▶ **Activity**
Go through the data from its first line and retype each line, stopping once the line containing "- Code that" has been retyped.

────

(** * The LLM request router of [src/services/llm-integration-service.ts]

    A shallow embedding of the provider registry, the provider adapters, the
    response cache and [LLMService.sendRequest] with its helpers, followed by
    the properties of the router that the specification states.

    Conventions of the embedding.
    - A JavaScript string is a [string] holding its UTF-8 bytes (what
      [Buffer.toString] and the source file itself contain).
    - A JavaScript number is kept as its canonical decimal rendering
      ([Number::toString]), which is all the router ever does with a number
      besides testing its truthiness.  Priorities and clock readings, which
      the code subtracts and compares, are integers ([Z]).
    - [undefined]-able fields are [option]s.
    - Code that can throw returns a [completion]; code that also touches the
      cache, the clock, the console or the network runs in the monad [M]. *)

From Stdlib Require Import ZArith List String Ascii Bool Lia Permutation Sorted.
From stdpp Require Import base gmap strings list pretty.

Local Open Scope string_scope.

(** ** JavaScript values *)

Record number := Num { num_repr : string }.

#[warnings="-register-all"]
Inductive value :=
| VUndefined
| VNull
| VBool (b : bool)
| VNum (n : number)
| VStr (s : string)
| VArr (items : list value)
| VObj (fields : list (string * value)).

(** [0], [-0] (which prints as [0]) and [NaN] are the falsy numbers. *)
Definition num_truthy (n : number) : bool :=
  negb (String.eqb (num_repr n) "0" || String.eqb (num_repr n) "NaN").

Definition str_truthy (s : string) : bool := negb (String.eqb s "").

Definition truthy (v : value) : bool :=
  match v with
  | VUndefined | VNull => false
  | VBool b => b
  | VNum n => num_truthy n
  | VStr s => str_truthy s
  | VArr _ | VObj _ => true
  end.

(** [a || b] on values. *)
Definition or_else (a b : value) : value := if truthy a then a else b.

(** [s || d] for a [string | undefined]. *)
Definition str_or (s : option string) (d : string) : string :=
  match s with
  | Some s' => if str_truthy s' then s' else d
  | None => d
  end.

(** [n || d] for a [number | undefined]. *)
Definition num_or (n : option number) (d : number) : number :=
  match n with
  | Some n' => if num_truthy n' then n' else d
  | None => d
  end.

(** ** Exceptions *)

Inductive exn :=
| Error (msg : string)
| TypeError (msg : string)
| SyntaxError (msg : string).

(** [error.message] *)
Definition message (e : exn) : string :=
  match e with Error m | TypeError m | SyntaxError m => m end.

Inductive completion (A : Type) :=
| Returns (a : A)
| Throws (e : exn).
Arguments Returns {A} a.
Arguments Throws {A} e.

Definition cbind {A B} (c : completion A) (k : A -> completion B) : completion B :=
  match c with
  | Returns a => k a
  | Throws e => Throws e
  end.

(** ** Property access *)

Definition own_property (fields : list (string * value)) (key : string) : value :=
  match find (fun kv => String.eqb (fst kv) key) fields with
  | Some kv => snd kv
  | None => VUndefined
  end.

(** [v.key] for a [v] that is neither [undefined] nor [null].  None of the
    keys the service reads ([choices], [message], [content], [text], [usage],
    the token counters) is a property of a built-in prototype, so a primitive
    or an array answers [undefined]. *)
Definition member (v : value) (key : string) : value :=
  match v with
  | VObj fields => own_property fields key
  | _ => VUndefined
  end.

(** [v[i]] for a [v] that is neither [undefined] nor [null].  Indexing a
    string yields a one-unit string; only its being defined matters to the
    callers, which go on to read a named property of it. *)
Definition element (v : value) (i : nat) : value :=
  match v with
  | VArr items => nth i items VUndefined
  | VObj fields => own_property fields (pretty i)
  | VStr s => match String.get i s with
              | Some c => VStr (String c EmptyString)
              | None => VUndefined
              end
  | _ => VUndefined
  end.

────

▶ **The completed task**
(** * The LLM request router of [src/services/llm-integration-service.ts]

    A shallow embedding of the provider registry, the provider adapters, the
    response cache and [LLMService.sendRequest] with its helpers, followed by
    the properties of the router that the specification states.

    Conventions of the embedding.
    - A JavaScript string is a [string] holding its UTF-8 bytes (what
      [Buffer.toString] and the source file itself contain).
    - A JavaScript number is kept as its canonical decimal rendering
      ([Number::toString]), which is all the router ever does with a number
      besides testing its truthiness.  Priorities and clock readings, which
      the code subtracts and compares, are integers ([Z]).
    - [undefined]-able fields are [option]s.
    - Code that can throw returns a [completion]; code that also touches the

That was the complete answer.